Problems arose due to the very short time it took to implement it. The term “care at the bed” described in the nursing staff cost accrual agreement, or the procedure for determining what is to be understood by this, was initially not sharpened enough and ensured lively discussions and a significant increase in total expenditure. The calculated outsourced amount of around € 15 billion deviated upwards by ~ € 1.6 billion in 2020. In addition, parts of the care costs initially remained in the aG-DRG system 2020. The necessary adaptation of the CCL matrix could not be implemented to the appropriate extent, which led to double remuneration.

 

Calculation of the maintenance fee

Since January 1, 2020, each hospital has agreed an individual care budget (expected agreed care staff costs) based on the self-cost recovery principle. This care budget is called up in the course of the year through the care cost income per G-DRG. The point value "nursing income evaluation ratio / day" is listed in the case flat rate catalog from 2020 in a separate column for each main and occupational department as well as for day care.
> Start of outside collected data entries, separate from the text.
(** * QuickUMLS spaCy component: match-to-span materialisation

    Shallow embedding of [quickumls/spacy_component.py] (class
    [SpacyQuickUMLS]) together with the parts of spaCy it calls:
    [StringStore.add] / [StringStore.__getitem__], [Doc.char_span],
    [Span._] (the [Underscore] extension attributes, kept in
    [doc.user_data]), [Span.set_extension] and the [Doc.ents] property.

    Python's mutable objects are threaded through a state-and-exception
    monad: a raised exception keeps every mutation done before it. *)

From stdpp Require Import gmap strings list.
From Stdlib Require Import ZArith QArith Lia.
#[local] Set Warnings "-clear-no-such-hyp".
Close Scope Q_scope.
Local Open Scope Z_scope.

(** ** Python exceptions and the effect monad *)

(** The exceptions that the modelled code can raise.  The payload is the
    data that the message is formatted from. *)
Inductive exn : Type :=
| AttributeError_NoneType (attr : string)
    (* NoneType object has no attribute attr *)
| AttributeError_E047 (name : string)
    (* spaCy E047: no value can be assigned to an unregistered extension *)
| ValueError_E090 (name : string)
    (* spaCy E090: extension already exists on Span, force is not set *)
| ValueError_E1010 (i : nat)
    (* spaCy E1010: token i is included in more than one span *)
| IndexError_E035 (start_ end_ length_ : nat)
    (* spaCy E035: error creating span with start/end for doc of length *)
| OverflowError
    (* Python int too large to convert to C int *)
| OtherError (msg : string).
    (* anything raised by the external matching engine's constructor *)

Definition is_ValueError (e : exn) : bool :=
  match e with
  | ValueError_E090 _ | ValueError_E1010 _ => true
  | _ => false
  end.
The nursing fee value serves as a multiplier for the nursing income valuation ratio. This value is to be negotiated on a hospital-by-hospital basis. Until the 2020 care budget was negotiated, a value of € 146.55 was initially set. For the period April 1, 2020 - December 31, 2020, the nursing fee was € 185.00 in accordance with the COVID-19 Hospital Relief Act. In this it was also regulated that the increased amount remains with the hospitals, even if no nursing staff expenses were incurred in the same amount. As of 01/01/2021, the value corresponds to € 163.09.

 

From 2020, bed care will be reimbursed based on the self-cost coverage principle. The calculation examples show how the fee is calculated

 

Calculation example

Case study: Patient A will be admitted to the main department of Hospital X on August 10, 2021. Patient A will be discharged 5 days later, on August 15, 2021. The treatment results in the flat rate L13A (kidney, ureter and large urinary bladder interventions in the case of neoplasm, age> 18 years, without combined interventions, with CC).

Question: What total DRG revenue can the hospital expect in this case?

Relevant parameters:

  • Flat rate per case: L13A
  • Average length of stay: 10.4 days
  • Relative weight with average length of stay: 2.354
  • Care revenue per day: 0.8166
  • Federal base rate (2021): € 3,747.98
  • Actual length of stay: 4 days

 

1. DRG proceeds within the length of stay limits

DRG revenue = relative weight x base case value

Example DRG L13A:

⇒ € 2,825.98 for operating costs without maintenance from aG-DRG
plus nursing staff remuneration based on the cost recovery principle, i.e. based on actual costs.

 

2. Calculation of the maintenance fee:

Care revenue = (relative weight of care x number of days of stay) x base case value of care

Example DRG L13A:

  • (0.8166 x 4) x € 163.09 = € 532.72

 

3. Total proceeds:

DRG total revenue = DRG revenue + care revenue

Example DRG L13A:

  • 8.822,74 € + 532,72 € = 9.355,46 €

 

Answer: In this case, the hospital is entitled to proceeds of € 9,355.46. These are to be reimbursed by the cost bearer.

 

The aG-DRG system starts with fewer DRGs

With the outsourcing of nursing staff costs, a total of 32 G-DRGs were deleted. The reason for this lies in the lack of a cost difference in a total of 15 G-DRGs. In addition, 17 other children's DRGs were deleted to avoid being in a worse position. At the same time, 6 new G-DRGs were created for appropriate remuneration. The number of DRGs has thus decreased by 26 DRGs (net) from 1,318 (2019) to 1,292 in 2020. The following year, 2021, again saw a reduction in G-DRGs by 7 to 1,285 case flat rates.

 

An overview graphic of the number of flat rates per case in Germany since 2003.